WORK TO BE COMPLETED:
Produce word for word the lines of the data below running from the one that has "(reason_fmt r) = Ok r)" to the one that has "- intros r Hr. exact Hr.", inclusive, and no others.

Collected data:
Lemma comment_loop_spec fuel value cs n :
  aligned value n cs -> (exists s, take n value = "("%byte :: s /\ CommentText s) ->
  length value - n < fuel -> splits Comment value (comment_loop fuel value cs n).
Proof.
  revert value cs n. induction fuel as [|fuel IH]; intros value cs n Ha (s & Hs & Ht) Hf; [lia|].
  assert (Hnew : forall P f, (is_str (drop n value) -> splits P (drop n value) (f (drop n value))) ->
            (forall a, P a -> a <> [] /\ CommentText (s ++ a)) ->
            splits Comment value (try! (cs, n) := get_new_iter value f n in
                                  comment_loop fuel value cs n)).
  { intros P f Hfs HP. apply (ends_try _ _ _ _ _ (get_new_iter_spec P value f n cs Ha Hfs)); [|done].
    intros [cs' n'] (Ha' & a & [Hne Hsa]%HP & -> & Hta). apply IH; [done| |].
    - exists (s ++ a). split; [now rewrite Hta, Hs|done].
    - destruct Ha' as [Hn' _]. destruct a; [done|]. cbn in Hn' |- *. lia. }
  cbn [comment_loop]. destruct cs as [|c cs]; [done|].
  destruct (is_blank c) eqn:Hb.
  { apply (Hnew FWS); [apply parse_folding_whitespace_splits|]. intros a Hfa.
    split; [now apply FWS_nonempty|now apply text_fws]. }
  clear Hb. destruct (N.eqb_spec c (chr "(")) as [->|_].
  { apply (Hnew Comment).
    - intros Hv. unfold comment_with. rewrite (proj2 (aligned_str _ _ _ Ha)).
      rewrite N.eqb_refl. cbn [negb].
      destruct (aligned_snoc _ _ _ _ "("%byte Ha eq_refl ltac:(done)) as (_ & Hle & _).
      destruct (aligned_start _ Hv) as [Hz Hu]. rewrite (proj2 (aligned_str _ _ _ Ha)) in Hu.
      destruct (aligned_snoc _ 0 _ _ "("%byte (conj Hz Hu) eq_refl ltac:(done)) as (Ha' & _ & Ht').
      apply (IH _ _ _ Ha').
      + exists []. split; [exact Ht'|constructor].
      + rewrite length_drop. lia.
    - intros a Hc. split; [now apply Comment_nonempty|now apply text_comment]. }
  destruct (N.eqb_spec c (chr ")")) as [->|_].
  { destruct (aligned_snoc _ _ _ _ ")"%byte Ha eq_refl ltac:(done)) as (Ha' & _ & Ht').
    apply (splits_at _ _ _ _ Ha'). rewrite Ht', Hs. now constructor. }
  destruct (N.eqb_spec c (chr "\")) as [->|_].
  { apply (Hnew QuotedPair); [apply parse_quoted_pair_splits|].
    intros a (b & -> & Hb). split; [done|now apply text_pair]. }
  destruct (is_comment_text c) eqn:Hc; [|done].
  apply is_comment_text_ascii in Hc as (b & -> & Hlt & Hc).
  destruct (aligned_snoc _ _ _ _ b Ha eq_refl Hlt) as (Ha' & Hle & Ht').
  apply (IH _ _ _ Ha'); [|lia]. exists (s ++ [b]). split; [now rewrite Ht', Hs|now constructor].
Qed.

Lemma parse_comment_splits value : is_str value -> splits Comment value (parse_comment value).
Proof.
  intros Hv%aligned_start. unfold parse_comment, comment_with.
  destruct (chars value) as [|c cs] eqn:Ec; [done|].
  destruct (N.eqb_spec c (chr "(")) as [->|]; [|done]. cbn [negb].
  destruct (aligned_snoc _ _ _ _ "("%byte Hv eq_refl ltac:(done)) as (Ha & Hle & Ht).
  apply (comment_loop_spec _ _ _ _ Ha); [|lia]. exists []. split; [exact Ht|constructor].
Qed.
--
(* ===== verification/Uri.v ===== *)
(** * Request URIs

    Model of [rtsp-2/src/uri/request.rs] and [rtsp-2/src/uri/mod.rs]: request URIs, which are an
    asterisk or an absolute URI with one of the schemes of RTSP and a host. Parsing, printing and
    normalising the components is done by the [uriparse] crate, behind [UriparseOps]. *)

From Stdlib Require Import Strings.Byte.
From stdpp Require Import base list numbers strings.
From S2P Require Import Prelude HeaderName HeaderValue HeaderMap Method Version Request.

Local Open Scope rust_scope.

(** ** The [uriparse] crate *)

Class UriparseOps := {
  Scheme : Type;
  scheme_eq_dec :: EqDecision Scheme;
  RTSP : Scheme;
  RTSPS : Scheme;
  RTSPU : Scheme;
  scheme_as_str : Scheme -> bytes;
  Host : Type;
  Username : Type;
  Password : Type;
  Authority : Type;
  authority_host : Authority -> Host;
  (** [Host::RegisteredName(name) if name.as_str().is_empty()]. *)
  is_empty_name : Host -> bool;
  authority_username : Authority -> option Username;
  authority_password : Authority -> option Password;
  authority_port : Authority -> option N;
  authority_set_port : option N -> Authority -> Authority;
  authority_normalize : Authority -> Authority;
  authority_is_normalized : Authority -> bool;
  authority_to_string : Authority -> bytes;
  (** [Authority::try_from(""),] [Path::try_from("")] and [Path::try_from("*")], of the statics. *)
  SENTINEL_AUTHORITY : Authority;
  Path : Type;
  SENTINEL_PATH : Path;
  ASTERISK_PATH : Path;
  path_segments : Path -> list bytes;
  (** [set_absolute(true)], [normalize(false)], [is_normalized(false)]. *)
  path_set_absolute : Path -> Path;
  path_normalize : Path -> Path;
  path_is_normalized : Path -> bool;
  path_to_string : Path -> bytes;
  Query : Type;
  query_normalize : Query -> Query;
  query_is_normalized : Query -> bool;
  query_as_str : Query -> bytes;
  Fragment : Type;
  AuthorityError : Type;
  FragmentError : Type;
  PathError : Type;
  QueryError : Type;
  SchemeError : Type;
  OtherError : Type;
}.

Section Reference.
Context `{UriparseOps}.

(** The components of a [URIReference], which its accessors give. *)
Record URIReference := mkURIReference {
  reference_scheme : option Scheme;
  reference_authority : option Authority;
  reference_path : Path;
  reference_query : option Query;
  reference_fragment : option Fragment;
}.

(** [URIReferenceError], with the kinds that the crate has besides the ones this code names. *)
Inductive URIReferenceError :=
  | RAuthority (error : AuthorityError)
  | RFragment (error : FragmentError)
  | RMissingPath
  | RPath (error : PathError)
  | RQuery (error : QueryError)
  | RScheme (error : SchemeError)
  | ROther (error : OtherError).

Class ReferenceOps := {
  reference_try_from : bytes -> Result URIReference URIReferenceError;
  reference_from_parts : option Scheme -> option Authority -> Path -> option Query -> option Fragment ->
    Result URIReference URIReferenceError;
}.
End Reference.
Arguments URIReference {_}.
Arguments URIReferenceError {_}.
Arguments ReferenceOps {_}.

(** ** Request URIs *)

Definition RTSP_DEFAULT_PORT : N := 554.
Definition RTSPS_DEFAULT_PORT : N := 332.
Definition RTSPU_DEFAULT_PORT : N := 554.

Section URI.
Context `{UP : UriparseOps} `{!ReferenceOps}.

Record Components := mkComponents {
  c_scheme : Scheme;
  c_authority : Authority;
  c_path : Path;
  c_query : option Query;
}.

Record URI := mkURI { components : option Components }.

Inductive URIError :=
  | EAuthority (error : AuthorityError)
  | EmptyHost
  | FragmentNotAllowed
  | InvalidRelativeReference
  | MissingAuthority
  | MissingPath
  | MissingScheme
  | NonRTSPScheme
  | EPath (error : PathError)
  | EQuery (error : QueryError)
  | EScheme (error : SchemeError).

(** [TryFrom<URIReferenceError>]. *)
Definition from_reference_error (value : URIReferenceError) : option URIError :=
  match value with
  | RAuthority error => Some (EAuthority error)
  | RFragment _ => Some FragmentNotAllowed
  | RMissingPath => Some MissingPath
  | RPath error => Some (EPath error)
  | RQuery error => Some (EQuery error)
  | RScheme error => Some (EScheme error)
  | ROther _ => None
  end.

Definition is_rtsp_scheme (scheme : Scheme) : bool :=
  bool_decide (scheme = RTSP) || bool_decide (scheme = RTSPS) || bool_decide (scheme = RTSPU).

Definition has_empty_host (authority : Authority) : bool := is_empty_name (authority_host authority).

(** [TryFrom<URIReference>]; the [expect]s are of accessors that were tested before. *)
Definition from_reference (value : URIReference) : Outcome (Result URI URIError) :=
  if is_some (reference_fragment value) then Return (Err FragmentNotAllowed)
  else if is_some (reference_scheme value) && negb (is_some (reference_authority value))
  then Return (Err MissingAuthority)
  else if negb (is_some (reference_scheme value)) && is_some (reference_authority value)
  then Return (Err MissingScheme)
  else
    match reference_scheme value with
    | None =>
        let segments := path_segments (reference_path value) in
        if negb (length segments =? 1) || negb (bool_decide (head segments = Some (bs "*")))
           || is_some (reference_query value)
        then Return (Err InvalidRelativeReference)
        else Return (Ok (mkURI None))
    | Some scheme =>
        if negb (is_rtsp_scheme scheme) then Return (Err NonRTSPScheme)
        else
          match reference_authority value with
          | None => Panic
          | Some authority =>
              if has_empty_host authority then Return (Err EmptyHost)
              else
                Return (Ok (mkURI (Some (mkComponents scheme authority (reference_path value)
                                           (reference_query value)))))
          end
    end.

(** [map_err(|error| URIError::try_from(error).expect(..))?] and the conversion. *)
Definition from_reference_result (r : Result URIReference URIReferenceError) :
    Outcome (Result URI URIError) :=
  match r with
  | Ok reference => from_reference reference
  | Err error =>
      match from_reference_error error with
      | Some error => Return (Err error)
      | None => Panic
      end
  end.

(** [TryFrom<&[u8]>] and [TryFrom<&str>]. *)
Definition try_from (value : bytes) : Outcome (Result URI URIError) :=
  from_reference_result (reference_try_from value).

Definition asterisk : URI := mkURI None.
--
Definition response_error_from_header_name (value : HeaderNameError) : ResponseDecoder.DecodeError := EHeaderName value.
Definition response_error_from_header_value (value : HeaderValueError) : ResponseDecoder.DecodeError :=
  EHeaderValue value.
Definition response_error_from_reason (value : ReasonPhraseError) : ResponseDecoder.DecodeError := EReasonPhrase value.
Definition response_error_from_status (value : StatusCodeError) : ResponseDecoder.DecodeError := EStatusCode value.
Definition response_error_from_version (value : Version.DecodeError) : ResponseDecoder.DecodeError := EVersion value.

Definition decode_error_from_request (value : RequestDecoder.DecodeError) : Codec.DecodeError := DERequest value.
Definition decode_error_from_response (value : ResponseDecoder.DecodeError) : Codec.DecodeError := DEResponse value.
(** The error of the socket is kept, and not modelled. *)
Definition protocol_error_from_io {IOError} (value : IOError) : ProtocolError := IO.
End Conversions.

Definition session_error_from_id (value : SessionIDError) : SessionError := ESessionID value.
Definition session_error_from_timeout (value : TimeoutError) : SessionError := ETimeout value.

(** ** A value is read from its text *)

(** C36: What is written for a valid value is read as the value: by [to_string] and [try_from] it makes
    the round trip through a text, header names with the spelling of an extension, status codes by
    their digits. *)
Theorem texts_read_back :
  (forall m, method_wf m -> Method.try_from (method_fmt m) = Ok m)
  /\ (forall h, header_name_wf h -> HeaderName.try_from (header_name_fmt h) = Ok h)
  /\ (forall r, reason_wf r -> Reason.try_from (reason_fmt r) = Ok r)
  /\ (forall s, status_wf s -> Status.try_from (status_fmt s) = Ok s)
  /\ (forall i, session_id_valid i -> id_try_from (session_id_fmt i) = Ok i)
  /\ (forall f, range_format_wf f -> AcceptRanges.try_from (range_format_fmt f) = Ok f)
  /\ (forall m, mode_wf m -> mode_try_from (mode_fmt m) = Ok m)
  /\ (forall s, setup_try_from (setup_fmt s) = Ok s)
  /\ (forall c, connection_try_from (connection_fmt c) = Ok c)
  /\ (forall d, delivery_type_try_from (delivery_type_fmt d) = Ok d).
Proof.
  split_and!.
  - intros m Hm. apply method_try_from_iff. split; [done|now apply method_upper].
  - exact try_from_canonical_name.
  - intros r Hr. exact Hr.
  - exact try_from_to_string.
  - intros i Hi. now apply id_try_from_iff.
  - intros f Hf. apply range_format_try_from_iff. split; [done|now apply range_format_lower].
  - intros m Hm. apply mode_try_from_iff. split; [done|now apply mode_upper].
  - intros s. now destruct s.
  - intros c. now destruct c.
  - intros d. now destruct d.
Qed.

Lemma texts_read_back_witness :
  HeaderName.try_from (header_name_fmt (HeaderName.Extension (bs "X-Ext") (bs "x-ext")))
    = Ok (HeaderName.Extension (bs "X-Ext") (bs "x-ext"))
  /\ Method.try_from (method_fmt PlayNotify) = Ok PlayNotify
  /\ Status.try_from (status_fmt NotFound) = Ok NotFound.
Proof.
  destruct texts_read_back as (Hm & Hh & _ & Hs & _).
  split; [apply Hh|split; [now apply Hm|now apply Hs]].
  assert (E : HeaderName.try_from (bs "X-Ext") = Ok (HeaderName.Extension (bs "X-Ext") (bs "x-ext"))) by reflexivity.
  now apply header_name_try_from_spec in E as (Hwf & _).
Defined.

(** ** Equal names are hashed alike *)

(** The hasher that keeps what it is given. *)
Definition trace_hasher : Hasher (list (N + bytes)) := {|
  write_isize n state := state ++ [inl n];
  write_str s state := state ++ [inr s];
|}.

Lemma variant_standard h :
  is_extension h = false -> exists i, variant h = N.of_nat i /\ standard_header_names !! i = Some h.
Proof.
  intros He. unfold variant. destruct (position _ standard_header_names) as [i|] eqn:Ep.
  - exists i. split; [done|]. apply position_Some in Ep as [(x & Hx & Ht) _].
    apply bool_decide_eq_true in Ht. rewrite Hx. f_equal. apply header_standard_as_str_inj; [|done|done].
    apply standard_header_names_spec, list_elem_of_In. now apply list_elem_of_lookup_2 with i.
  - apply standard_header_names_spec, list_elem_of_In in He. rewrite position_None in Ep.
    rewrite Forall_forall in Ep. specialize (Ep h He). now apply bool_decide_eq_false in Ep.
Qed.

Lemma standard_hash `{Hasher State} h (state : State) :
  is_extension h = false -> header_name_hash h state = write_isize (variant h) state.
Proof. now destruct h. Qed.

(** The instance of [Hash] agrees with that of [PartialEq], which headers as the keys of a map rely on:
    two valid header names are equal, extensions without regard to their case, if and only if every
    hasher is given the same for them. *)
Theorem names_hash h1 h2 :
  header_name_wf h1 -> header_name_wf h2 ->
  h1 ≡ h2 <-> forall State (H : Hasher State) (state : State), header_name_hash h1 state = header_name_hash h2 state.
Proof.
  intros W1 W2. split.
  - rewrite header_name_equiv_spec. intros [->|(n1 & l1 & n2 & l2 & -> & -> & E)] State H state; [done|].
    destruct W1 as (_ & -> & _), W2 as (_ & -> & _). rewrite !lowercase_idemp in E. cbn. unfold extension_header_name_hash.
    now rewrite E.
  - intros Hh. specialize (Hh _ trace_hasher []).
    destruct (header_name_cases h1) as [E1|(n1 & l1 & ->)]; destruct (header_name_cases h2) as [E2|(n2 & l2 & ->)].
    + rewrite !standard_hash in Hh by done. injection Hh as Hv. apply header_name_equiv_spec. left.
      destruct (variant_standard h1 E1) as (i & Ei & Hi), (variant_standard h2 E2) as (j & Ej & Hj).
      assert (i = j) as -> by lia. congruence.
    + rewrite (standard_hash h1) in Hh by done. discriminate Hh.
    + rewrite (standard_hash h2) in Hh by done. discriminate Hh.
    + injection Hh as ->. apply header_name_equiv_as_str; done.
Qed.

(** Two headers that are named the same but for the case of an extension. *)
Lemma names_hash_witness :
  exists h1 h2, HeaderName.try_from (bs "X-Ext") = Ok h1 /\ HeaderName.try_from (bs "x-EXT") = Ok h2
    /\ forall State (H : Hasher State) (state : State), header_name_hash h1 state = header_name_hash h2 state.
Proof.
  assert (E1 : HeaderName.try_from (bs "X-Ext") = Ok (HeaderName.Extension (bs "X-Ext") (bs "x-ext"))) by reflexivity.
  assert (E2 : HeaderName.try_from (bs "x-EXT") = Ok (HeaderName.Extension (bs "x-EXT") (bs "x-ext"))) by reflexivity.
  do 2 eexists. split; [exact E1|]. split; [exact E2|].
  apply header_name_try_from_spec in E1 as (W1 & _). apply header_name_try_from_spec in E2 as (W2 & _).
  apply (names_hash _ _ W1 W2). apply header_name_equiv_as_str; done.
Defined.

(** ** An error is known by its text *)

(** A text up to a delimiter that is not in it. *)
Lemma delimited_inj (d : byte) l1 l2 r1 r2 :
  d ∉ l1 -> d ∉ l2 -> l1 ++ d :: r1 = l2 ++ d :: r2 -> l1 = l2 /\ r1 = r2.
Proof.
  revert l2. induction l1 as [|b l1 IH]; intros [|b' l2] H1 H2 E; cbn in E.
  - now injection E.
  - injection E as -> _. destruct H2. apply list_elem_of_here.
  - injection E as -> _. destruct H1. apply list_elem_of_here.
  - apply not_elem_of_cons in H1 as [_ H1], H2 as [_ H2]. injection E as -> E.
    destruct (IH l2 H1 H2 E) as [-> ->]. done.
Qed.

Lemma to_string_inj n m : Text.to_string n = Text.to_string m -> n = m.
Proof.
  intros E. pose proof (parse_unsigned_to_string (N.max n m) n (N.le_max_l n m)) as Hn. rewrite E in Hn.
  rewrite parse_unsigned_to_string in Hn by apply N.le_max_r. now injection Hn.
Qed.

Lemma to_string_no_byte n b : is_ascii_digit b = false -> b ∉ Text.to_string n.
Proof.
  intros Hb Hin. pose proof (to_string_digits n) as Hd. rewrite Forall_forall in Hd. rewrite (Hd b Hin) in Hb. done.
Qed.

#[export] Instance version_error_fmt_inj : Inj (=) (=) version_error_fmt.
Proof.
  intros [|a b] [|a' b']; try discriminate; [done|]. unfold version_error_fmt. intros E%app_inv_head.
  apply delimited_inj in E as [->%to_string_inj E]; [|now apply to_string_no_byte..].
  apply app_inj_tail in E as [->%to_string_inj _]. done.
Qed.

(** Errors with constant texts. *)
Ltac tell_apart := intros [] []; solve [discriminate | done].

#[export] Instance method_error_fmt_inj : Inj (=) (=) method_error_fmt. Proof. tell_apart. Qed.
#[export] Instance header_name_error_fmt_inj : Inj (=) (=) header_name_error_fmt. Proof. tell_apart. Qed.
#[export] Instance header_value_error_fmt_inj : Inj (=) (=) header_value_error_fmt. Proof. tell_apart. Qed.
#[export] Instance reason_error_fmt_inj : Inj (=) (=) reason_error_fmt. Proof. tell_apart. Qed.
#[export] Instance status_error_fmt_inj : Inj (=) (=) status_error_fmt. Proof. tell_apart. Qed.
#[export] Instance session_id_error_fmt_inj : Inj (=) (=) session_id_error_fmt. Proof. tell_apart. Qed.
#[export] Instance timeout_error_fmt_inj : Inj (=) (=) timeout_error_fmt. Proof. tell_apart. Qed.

EXERCISE RESULT:
  /\ (forall r, reason_wf r -> Reason.try_from (reason_fmt r) = Ok r)
  /\ (forall s, status_wf s -> Status.try_from (status_fmt s) = Ok s)
  /\ (forall i, session_id_valid i -> id_try_from (session_id_fmt i) = Ok i)
  /\ (forall f, range_format_wf f -> AcceptRanges.try_from (range_format_fmt f) = Ok f)
  /\ (forall m, mode_wf m -> mode_try_from (mode_fmt m) = Ok m)
  /\ (forall s, setup_try_from (setup_fmt s) = Ok s)
  /\ (forall c, connection_try_from (connection_fmt c) = Ok c)
  /\ (forall d, delivery_type_try_from (delivery_type_fmt d) = Ok d).
Proof.
  split_and!.
  - intros m Hm. apply method_try_from_iff. split; [done|now apply method_upper].
  - exact try_from_canonical_name.
  - intros r Hr. exact Hr.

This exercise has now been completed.